[Records to use]

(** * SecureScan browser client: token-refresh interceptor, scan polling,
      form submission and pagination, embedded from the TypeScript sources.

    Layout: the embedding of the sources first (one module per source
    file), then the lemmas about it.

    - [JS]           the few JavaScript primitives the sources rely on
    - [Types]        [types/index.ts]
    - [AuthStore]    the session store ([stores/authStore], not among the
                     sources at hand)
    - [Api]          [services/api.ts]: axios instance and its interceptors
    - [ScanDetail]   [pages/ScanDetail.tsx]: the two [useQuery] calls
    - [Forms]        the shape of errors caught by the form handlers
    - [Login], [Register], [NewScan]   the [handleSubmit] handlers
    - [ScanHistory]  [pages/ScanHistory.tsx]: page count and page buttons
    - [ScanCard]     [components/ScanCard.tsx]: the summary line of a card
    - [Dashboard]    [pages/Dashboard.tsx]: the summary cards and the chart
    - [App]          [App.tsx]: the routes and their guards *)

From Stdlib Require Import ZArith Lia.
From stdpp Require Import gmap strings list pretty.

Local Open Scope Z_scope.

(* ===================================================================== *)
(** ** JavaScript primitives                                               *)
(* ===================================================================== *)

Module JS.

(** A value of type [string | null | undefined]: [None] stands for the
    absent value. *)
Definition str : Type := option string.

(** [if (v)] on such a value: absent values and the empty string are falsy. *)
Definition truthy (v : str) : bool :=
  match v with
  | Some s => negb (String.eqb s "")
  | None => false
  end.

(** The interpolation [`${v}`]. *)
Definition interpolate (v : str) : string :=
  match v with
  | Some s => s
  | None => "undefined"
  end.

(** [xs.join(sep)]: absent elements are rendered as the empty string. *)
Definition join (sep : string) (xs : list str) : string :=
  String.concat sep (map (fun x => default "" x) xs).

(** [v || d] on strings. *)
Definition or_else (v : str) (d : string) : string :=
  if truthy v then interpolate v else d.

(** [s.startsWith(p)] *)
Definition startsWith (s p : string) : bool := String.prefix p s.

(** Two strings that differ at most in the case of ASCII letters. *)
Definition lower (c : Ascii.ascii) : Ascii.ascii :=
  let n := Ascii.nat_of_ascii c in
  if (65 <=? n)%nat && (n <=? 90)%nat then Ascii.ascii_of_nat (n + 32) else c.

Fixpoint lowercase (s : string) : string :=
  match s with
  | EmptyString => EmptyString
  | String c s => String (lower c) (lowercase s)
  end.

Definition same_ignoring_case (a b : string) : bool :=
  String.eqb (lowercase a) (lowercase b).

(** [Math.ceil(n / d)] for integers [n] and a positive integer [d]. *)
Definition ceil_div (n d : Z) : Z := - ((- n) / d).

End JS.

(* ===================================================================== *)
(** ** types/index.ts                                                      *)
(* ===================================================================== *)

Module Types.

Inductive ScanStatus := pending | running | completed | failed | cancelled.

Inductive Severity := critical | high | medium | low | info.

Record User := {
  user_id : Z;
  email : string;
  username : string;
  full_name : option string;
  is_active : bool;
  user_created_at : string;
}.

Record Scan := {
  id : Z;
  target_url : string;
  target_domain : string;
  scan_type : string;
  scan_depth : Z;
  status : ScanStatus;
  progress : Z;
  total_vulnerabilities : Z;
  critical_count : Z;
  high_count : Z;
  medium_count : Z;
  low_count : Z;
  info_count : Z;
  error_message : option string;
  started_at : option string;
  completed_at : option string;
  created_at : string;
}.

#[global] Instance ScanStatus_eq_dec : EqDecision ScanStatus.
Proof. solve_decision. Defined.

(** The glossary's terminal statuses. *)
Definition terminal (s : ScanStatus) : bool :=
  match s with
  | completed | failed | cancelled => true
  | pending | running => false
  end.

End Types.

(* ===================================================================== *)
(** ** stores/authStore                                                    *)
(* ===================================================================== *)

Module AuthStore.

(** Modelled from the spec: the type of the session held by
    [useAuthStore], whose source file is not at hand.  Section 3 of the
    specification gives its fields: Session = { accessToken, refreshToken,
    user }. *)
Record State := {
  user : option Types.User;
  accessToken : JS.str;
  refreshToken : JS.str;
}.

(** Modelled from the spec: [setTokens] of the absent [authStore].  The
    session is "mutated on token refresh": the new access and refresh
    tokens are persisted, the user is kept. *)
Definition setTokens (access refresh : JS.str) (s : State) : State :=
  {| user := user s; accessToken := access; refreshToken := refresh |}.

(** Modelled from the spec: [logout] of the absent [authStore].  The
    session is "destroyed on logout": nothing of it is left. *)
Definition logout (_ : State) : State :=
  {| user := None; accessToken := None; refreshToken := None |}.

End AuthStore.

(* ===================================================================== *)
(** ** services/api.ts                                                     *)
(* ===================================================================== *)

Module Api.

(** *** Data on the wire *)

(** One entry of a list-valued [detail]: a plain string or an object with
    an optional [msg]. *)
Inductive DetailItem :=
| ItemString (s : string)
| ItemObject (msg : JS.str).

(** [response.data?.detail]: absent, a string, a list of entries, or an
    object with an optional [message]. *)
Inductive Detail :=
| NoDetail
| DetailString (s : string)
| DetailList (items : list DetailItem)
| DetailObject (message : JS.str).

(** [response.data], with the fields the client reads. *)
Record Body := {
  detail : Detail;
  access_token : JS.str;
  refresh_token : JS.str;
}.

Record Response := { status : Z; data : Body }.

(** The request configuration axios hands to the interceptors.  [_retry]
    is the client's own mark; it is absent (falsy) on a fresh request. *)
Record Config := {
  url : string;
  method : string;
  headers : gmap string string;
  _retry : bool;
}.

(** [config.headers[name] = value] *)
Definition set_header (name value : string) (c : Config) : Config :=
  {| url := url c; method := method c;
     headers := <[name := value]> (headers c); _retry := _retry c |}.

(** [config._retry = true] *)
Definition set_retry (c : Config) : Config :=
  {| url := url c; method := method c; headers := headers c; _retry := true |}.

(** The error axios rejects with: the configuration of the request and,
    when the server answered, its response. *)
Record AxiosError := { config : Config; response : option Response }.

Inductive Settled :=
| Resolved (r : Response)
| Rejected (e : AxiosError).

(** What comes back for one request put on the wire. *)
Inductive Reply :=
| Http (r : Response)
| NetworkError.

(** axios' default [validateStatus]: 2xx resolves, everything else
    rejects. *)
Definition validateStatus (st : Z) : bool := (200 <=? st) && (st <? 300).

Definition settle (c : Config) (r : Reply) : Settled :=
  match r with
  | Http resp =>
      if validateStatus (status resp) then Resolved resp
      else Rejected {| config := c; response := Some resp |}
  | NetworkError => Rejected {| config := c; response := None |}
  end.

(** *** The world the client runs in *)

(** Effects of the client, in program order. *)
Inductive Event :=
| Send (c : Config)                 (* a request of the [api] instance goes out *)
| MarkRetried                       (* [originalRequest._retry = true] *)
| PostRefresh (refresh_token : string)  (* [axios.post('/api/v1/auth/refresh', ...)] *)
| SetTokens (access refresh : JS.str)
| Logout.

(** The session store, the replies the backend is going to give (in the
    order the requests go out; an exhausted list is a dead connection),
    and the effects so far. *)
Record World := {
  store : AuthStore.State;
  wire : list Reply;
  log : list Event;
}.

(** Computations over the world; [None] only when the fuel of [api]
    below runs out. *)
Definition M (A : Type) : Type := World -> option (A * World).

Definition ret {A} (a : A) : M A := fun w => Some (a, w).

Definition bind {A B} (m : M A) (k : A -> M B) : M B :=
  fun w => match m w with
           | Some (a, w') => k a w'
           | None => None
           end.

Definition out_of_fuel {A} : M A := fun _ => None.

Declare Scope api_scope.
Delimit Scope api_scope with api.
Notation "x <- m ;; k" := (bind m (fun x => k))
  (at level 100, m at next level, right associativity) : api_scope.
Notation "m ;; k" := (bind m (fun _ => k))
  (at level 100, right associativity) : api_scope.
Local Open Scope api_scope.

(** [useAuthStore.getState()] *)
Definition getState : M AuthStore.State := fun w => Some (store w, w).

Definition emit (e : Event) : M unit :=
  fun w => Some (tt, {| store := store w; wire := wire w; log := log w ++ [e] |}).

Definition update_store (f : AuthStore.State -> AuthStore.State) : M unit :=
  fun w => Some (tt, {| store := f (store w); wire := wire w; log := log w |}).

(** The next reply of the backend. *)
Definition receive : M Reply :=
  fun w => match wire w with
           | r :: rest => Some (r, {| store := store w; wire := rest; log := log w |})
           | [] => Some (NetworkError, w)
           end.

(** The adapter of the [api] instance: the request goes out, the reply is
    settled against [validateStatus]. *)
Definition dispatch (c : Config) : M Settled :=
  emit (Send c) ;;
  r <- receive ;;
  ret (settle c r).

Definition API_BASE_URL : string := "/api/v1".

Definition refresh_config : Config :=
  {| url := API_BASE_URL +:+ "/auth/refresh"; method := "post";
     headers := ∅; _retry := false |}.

[/Records to use]
[Records to use]

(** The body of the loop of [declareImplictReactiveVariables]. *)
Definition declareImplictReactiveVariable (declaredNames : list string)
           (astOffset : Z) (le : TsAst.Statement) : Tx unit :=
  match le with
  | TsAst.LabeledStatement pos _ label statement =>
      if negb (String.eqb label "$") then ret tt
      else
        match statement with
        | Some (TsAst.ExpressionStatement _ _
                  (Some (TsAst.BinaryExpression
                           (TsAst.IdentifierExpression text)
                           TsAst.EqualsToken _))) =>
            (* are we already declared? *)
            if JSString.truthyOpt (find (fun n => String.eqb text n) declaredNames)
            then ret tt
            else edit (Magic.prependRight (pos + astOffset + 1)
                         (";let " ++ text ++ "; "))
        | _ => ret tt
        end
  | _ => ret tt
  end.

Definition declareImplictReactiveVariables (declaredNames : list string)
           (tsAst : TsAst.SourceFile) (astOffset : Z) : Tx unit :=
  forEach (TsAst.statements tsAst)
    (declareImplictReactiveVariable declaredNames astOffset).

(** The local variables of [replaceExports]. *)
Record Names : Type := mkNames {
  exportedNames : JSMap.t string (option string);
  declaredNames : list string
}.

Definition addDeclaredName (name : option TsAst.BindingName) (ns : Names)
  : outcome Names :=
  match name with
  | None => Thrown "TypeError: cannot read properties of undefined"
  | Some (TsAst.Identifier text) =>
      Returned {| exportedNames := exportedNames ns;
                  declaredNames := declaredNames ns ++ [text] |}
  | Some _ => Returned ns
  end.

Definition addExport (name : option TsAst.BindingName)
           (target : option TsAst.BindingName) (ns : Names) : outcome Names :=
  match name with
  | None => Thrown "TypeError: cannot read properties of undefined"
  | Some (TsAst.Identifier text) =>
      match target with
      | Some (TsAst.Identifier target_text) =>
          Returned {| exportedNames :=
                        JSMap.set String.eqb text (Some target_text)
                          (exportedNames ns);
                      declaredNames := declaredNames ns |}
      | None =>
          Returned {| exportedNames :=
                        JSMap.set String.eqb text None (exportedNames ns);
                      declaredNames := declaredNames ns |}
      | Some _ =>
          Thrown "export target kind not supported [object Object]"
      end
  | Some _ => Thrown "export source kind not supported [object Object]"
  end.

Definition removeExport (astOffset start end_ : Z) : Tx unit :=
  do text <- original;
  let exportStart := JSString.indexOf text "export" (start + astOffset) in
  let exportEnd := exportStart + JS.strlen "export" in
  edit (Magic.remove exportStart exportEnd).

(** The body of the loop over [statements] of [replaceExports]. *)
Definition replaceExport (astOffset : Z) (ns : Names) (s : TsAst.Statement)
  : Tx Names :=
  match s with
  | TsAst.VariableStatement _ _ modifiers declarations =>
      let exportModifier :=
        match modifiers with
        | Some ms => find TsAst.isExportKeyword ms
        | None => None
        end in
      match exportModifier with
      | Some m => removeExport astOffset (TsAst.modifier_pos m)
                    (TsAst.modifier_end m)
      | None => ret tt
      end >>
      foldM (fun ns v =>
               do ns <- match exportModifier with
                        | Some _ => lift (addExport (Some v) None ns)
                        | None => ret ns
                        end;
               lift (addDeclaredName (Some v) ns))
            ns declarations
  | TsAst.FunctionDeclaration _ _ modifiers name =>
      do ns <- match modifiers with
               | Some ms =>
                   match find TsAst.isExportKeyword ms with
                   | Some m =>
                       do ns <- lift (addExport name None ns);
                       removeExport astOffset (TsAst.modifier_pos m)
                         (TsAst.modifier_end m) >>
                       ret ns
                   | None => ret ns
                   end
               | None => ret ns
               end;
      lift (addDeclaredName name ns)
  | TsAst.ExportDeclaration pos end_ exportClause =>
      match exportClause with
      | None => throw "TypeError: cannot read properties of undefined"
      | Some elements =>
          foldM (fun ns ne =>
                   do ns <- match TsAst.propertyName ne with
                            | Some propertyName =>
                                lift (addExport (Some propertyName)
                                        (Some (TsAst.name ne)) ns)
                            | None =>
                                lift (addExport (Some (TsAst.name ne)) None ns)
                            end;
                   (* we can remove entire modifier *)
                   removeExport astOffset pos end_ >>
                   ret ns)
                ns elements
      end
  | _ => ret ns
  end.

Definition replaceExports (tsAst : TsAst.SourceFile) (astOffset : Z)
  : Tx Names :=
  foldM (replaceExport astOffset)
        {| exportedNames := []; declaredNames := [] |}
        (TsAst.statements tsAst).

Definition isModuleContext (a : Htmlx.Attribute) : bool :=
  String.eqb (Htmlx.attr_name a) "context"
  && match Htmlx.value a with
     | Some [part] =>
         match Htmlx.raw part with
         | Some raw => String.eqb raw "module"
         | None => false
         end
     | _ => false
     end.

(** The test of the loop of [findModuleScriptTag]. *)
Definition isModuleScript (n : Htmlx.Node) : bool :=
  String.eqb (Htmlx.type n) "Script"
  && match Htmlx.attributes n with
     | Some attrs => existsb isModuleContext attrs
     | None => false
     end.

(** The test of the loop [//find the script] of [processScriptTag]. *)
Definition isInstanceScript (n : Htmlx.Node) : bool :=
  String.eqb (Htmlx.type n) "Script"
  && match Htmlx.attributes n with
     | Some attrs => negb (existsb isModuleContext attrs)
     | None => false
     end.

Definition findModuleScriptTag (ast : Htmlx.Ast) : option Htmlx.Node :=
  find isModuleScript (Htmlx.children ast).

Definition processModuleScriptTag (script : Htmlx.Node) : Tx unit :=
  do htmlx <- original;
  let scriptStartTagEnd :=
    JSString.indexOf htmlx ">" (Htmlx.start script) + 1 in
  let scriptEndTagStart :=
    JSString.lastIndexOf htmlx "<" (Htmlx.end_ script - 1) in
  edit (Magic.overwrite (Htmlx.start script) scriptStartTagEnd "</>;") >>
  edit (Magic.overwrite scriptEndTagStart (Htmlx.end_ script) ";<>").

[/Records to use]

> What to do: Looking at the records above, tally the lines holding "Rejected" and reply with that number only.

> Response to the exercise: 3